(** * UDS data frames: header codec, key derivation and CCMP encryption

    A shallow embedding of [src/core/hle/service/nwm/uds_data.cpp] (namespace
    [Service::NWM]) and of the parts of Crypto++ the file calls, followed by
    the properties of the frame codec and of the encryption pipeline.

    Conventions.  A [u8], [u16], [u32] or [size_t] is a [Z]; every
    conversion to a narrower type is written out as a reduction modulo a
    power of two.  A [std::vector<u8>] or [std::array<u8, N>] is a [list Z].
    A function that can end otherwise than by returning (failed assertion,
    read past the end of a buffer, exception) returns an [outcome]. *)

From Stdlib Require Import String ZArith List Lia Bool.
Import ListNotations.
Open Scope Z_scope.

(** ** Fixed-width integers and byte sequences *)

Definition is_u8 (x : Z) : Prop := 0 <= x < 256.
Definition is_u16 (x : Z) : Prop := 0 <= x < 65536.
Definition is_u64 (x : Z) : Prop := 0 <= x < 2 ^ 64.

(** [static_cast<u16>] and the implicit conversion to a 16-bit field. *)
Definition to_u16 (x : Z) : Z := x mod 65536.

(** Arithmetic on [std::size_t] (64 bits on the supported targets). *)
Definition size_t_sub (a b : Z) : Z := (a - b) mod 2 ^ 64.

Definition size {A : Type} (v : list A) : Z := Z.of_nat (length v).

(** Big-endian encoding of [v] on [n] bytes, and its inverse. *)
Fixpoint be_bytes (n : nat) (v : Z) : list Z :=
  match n with
  | O => []
  | S m => (v / 256 ^ Z.of_nat m) mod 256 :: be_bytes m v
  end.

Definition be_value (l : list Z) : Z :=
  fold_left (fun acc b => acc * 256 + b) l 0.

(** Little-endian encoding of [v] on [n] bytes. *)
Fixpoint le_bytes (n : nat) (v : Z) : list Z :=
  match n with
  | O => []
  | S m => v mod 256 :: le_bytes m (v / 256)
  end.

(** Bytewise exclusive or of the first [n] bytes of two buffers. *)
Definition xor_bytes (n : nat) (a b : list Z) : list Z :=
  map (fun i => Z.lxor (nth i a 0) (nth i b 0)) (seq 0 n).

Definition bytes_eqb (a b : list Z) : bool :=
  if list_eq_dec Z.eq_dec a b then true else false.

(** ** The block cipher: [CryptoPP::AES] with a 128-bit key (FIPS 197) *)

Module AES.

Definition BLOCKSIZE : nat := 16.

Definition Sbox : list Z :=
  [ 99; 124; 119; 123; 242; 107; 111; 197; 48; 1; 103; 43; 254; 215; 171; 118;
   202; 130; 201; 125; 250; 89; 71; 240; 173; 212; 162; 175; 156; 164; 114; 192;
   183; 253; 147; 38; 54; 63; 247; 204; 52; 165; 229; 241; 113; 216; 49; 21;
   4; 199; 35; 195; 24; 150; 5; 154; 7; 18; 128; 226; 235; 39; 178; 117;
   9; 131; 44; 26; 27; 110; 90; 160; 82; 59; 214; 179; 41; 227; 47; 132;
   83; 209; 0; 237; 32; 252; 177; 91; 106; 203; 190; 57; 74; 76; 88; 207;
   208; 239; 170; 251; 67; 77; 51; 133; 69; 249; 2; 127; 80; 60; 159; 168;
   81; 163; 64; 143; 146; 157; 56; 245; 188; 182; 218; 33; 16; 255; 243; 210;
   205; 12; 19; 236; 95; 151; 68; 23; 196; 167; 126; 61; 100; 93; 25; 115;
   96; 129; 79; 220; 34; 42; 144; 136; 70; 238; 184; 20; 222; 94; 11; 219;
   224; 50; 58; 10; 73; 6; 36; 92; 194; 211; 172; 98; 145; 149; 228; 121;
   231; 200; 55; 109; 141; 213; 78; 169; 108; 86; 244; 234; 101; 122; 174; 8;
   186; 120; 37; 46; 28; 166; 180; 198; 232; 221; 116; 31; 75; 189; 139; 138;
   112; 62; 181; 102; 72; 3; 246; 14; 97; 53; 87; 185; 134; 193; 29; 158;
   225; 248; 152; 17; 105; 217; 142; 148; 155; 30; 135; 233; 206; 85; 40; 223;
   140; 161; 137; 13; 191; 230; 66; 104; 65; 153; 45; 15; 176; 84; 187; 22 ].

Definition SubByte (b : Z) : Z := nth (Z.to_nat b) Sbox 0.

(** Multiplication by [x] in GF(2^8) modulo [x^8 + x^4 + x^3 + x + 1]. *)
Definition xtime (b : Z) : Z :=
  Z.lxor (Z.land (Z.shiftl b 1) 255) (if Z.testbit b 7 then 27 else 0).

Definition SubBytes (st : list Z) : list Z := map SubByte st.

(** The state is held column by column: byte [r + 4 * c] is row [r] of
    column [c]. *)
Definition ShiftRows (st : list Z) : list Z :=
  map (fun i => nth i st 0)
      [0; 5; 10; 15; 4; 9; 14; 3; 8; 13; 2; 7; 12; 1; 6; 11]%nat.

Definition MixColumn (a0 a1 a2 a3 : Z) : list Z :=
  [ Z.lxor (Z.lxor (xtime a0) (Z.lxor (xtime a1) a1)) (Z.lxor a2 a3);
    Z.lxor (Z.lxor a0 (xtime a1)) (Z.lxor (Z.lxor (xtime a2) a2) a3);
    Z.lxor (Z.lxor a0 a1) (Z.lxor (xtime a2) (Z.lxor (xtime a3) a3));
    Z.lxor (Z.lxor (Z.lxor (xtime a0) a0) a1) (Z.lxor a2 (xtime a3)) ].

Definition MixColumns (st : list Z) : list Z :=
  flat_map (fun c => MixColumn (nth (4 * c) st 0) (nth (4 * c + 1) st 0)
                               (nth (4 * c + 2) st 0) (nth (4 * c + 3) st 0))
           [0; 1; 2; 3]%nat.

Definition AddRoundKey (st rk : list Z) : list Z := xor_bytes 16 st rk.

(** One step of the key schedule: the next four words of the expanded
    key. *)
Definition NextRoundKey (rk : list Z) (rcon : Z) : list Z :=
  let k i := nth i rk 0 in
  let w0 := [ Z.lxor (k 0%nat) (Z.lxor (SubByte (k 13%nat)) rcon);
              Z.lxor (k 1%nat) (SubByte (k 14%nat));
              Z.lxor (k 2%nat) (SubByte (k 15%nat));
              Z.lxor (k 3%nat) (SubByte (k 12%nat)) ] in
  let w1 := xor_bytes 4 w0 (firstn 4 (skipn 4 rk)) in
  let w2 := xor_bytes 4 w1 (firstn 4 (skipn 8 rk)) in
  let w3 := xor_bytes 4 w2 (firstn 4 (skipn 12 rk)) in
  w0 ++ w1 ++ w2 ++ w3.

Definition Rcon : list Z := [1; 2; 4; 8; 16; 32; 64; 128; 27; 54].

Fixpoint Rounds (rcons : list Z) (st rk : list Z) : list Z :=
  match rcons with
  | [] => st
  | rc :: rest =>
      let rk' := NextRoundKey rk rc in
      let sub := ShiftRows (SubBytes st) in
      let mixed := match rest with [] => sub | _ :: _ => MixColumns sub end in
      Rounds rest (AddRoundKey mixed rk') rk'
  end.

(** [AES::Encryption::ProcessBlock]: the cipher applied to one block. *)
Definition ProcessBlock (key block : list Z) : list Z :=
  Rounds Rcon (AddRoundKey block key) key.

End AES.

(** ** The digest: [CryptoPP::Weak::MD5] (RFC 1321) *)

Module MD5.

Definition DIGESTSIZE : nat := 16.

Definition K : list Z :=
  [ 3614090360; 3905402710; 606105819; 3250441966;
    4118548399; 1200080426; 2821735955; 4249261313;
    1770035416; 2336552879; 4294925233; 2304563134;
    1804603682; 4254626195; 2792965006; 1236535329;
    4129170786; 3225465664; 643717713; 3921069994;
    3593408605; 38016083; 3634488961; 3889429448;
    568446438; 3275163606; 4107603335; 1163531501;
    2850285829; 4243563512; 1735328473; 2368359562;
    4294588738; 2272392833; 1839030562; 4259657740;
    2763975236; 1272893353; 4139469664; 3200236656;
    681279174; 3936430074; 3572445317; 76029189;
    3654602809; 3873151461; 530742520; 3299628645;
    4096336452; 1126891415; 2878612391; 4237533241;
    1700485571; 2399980690; 4293915773; 2240044497;
    1873313359; 4264355552; 2734768916; 1309151649;
    4149444226; 3174756917; 718787259; 3951481745 ].

Definition Shifts : list Z :=
  [ 7; 12; 17; 22; 7; 12; 17; 22; 7; 12; 17; 22; 7; 12; 17; 22;
    5; 9; 14; 20; 5; 9; 14; 20; 5; 9; 14; 20; 5; 9; 14; 20;
    4; 11; 16; 23; 4; 11; 16; 23; 4; 11; 16; 23; 4; 11; 16; 23;
    6; 10; 15; 21; 6; 10; 15; 21; 6; 10; 15; 21; 6; 10; 15; 21 ].

Definition mask32 : Z := 4294967295.
Definition add32 (a b : Z) : Z := (a + b) mod 2 ^ 32.
Definition not32 (a : Z) : Z := Z.lxor a mask32.
Definition rotl32 (x c : Z) : Z :=
  Z.lor (Z.land (Z.shiftl x c) mask32) (Z.shiftr x (32 - c)).

Definition Pad (msg : list Z) : list Z :=
  let n := size msg in
  msg ++ [128] ++ repeat 0 (Z.to_nat ((55 - n) mod 64)) ++ le_bytes 8 (8 * n).

(** The 32-bit little-endian word number [j] of block number [blk]. *)
Definition Word (padded : list Z) (blk j : nat) : Z :=
  let b i := nth (64 * blk + 4 * j + i) padded 0 in
  b 0%nat + 256 * b 1%nat + 65536 * b 2%nat + 16777216 * b 3%nat.

Definition State : Type := (Z * Z * Z * Z)%type.

Definition Step (padded : list Z) (blk : nat) (s : State) (i : nat) : State :=
  let '(a, b, c, d) := s in
  let '(f, g) :=
    if (i <? 16)%nat then (Z.lor (Z.land b c) (Z.land (not32 b) d), i)
    else if (i <? 32)%nat then
      (Z.lor (Z.land d b) (Z.land (not32 d) c), ((5 * i + 1) mod 16)%nat)
    else if (i <? 48)%nat then
      (Z.lxor b (Z.lxor c d), ((3 * i + 5) mod 16)%nat)
    else (Z.lxor c (Z.lor b (not32 d)), ((7 * i) mod 16)%nat) in
  let f' := add32 (add32 f a) (add32 (nth i K 0) (Word padded blk g)) in
  (d, add32 b (rotl32 f' (nth i Shifts 0)), b, c).

Definition Transform (padded : list Z) (s : State) (blk : nat) : State :=
  let '(a0, b0, c0, d0) := s in
  let '(a, b, c, d) := fold_left (Step padded blk) (seq 0 64) s in
  (add32 a0 a, add32 b0 b, add32 c0 c, add32 d0 d).

(** [MD5().CalculateDigest(digest, input, length)]. *)
Definition CalculateDigest (msg : list Z) : list Z :=
  let padded := Pad msg in
  let '(a, b, c, d) :=
    fold_left (Transform padded) (seq 0 (length padded / 64))
              (1732584193, 4023233417, 2562383102, 271733878) in
  le_bytes 4 a ++ le_bytes 4 b ++ le_bytes 4 c ++ le_bytes 4 d.

End MD5.

(** ** The modes of operation: [CryptoPP::CTR_Mode<AES>] and
       [CryptoPP::CCM<AES, 8>] (RFC 3610) *)

Module CryptoPP.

• ASSIGNMENT: The exact lines of the material above starting at the one that contains "(** ** The digest: [CryptoPP::Weak::MD5]" and ending at the one that contains "Z.lor (Z.land (Z.shiftl" are what to retype; leave out everything else.

• TASK OUTPUT:
(** ** The digest: [CryptoPP::Weak::MD5] (RFC 1321) *)

Module MD5.

Definition DIGESTSIZE : nat := 16.

Definition K : list Z :=
  [ 3614090360; 3905402710; 606105819; 3250441966;
    4118548399; 1200080426; 2821735955; 4249261313;
    1770035416; 2336552879; 4294925233; 2304563134;
    1804603682; 4254626195; 2792965006; 1236535329;
    4129170786; 3225465664; 643717713; 3921069994;
    3593408605; 38016083; 3634488961; 3889429448;
    568446438; 3275163606; 4107603335; 1163531501;
    2850285829; 4243563512; 1735328473; 2368359562;
    4294588738; 2272392833; 1839030562; 4259657740;
    2763975236; 1272893353; 4139469664; 3200236656;
    681279174; 3936430074; 3572445317; 76029189;
    3654602809; 3873151461; 530742520; 3299628645;
    4096336452; 1126891415; 2878612391; 4237533241;
    1700485571; 2399980690; 4293915773; 2240044497;
    1873313359; 4264355552; 2734768916; 1309151649;
    4149444226; 3174756917; 718787259; 3951481745 ].

Definition Shifts : list Z :=
  [ 7; 12; 17; 22; 7; 12; 17; 22; 7; 12; 17; 22; 7; 12; 17; 22;
    5; 9; 14; 20; 5; 9; 14; 20; 5; 9; 14; 20; 5; 9; 14; 20;
    4; 11; 16; 23; 4; 11; 16; 23; 4; 11; 16; 23; 4; 11; 16; 23;
    6; 10; 15; 21; 6; 10; 15; 21; 6; 10; 15; 21; 6; 10; 15; 21 ].

Definition mask32 : Z := 4294967295.
Definition add32 (a b : Z) : Z := (a + b) mod 2 ^ 32.
Definition not32 (a : Z) : Z := Z.lxor a mask32.
Definition rotl32 (x c : Z) : Z :=
  Z.lor (Z.land (Z.shiftl x c) mask32) (Z.shiftr x (32 - c)).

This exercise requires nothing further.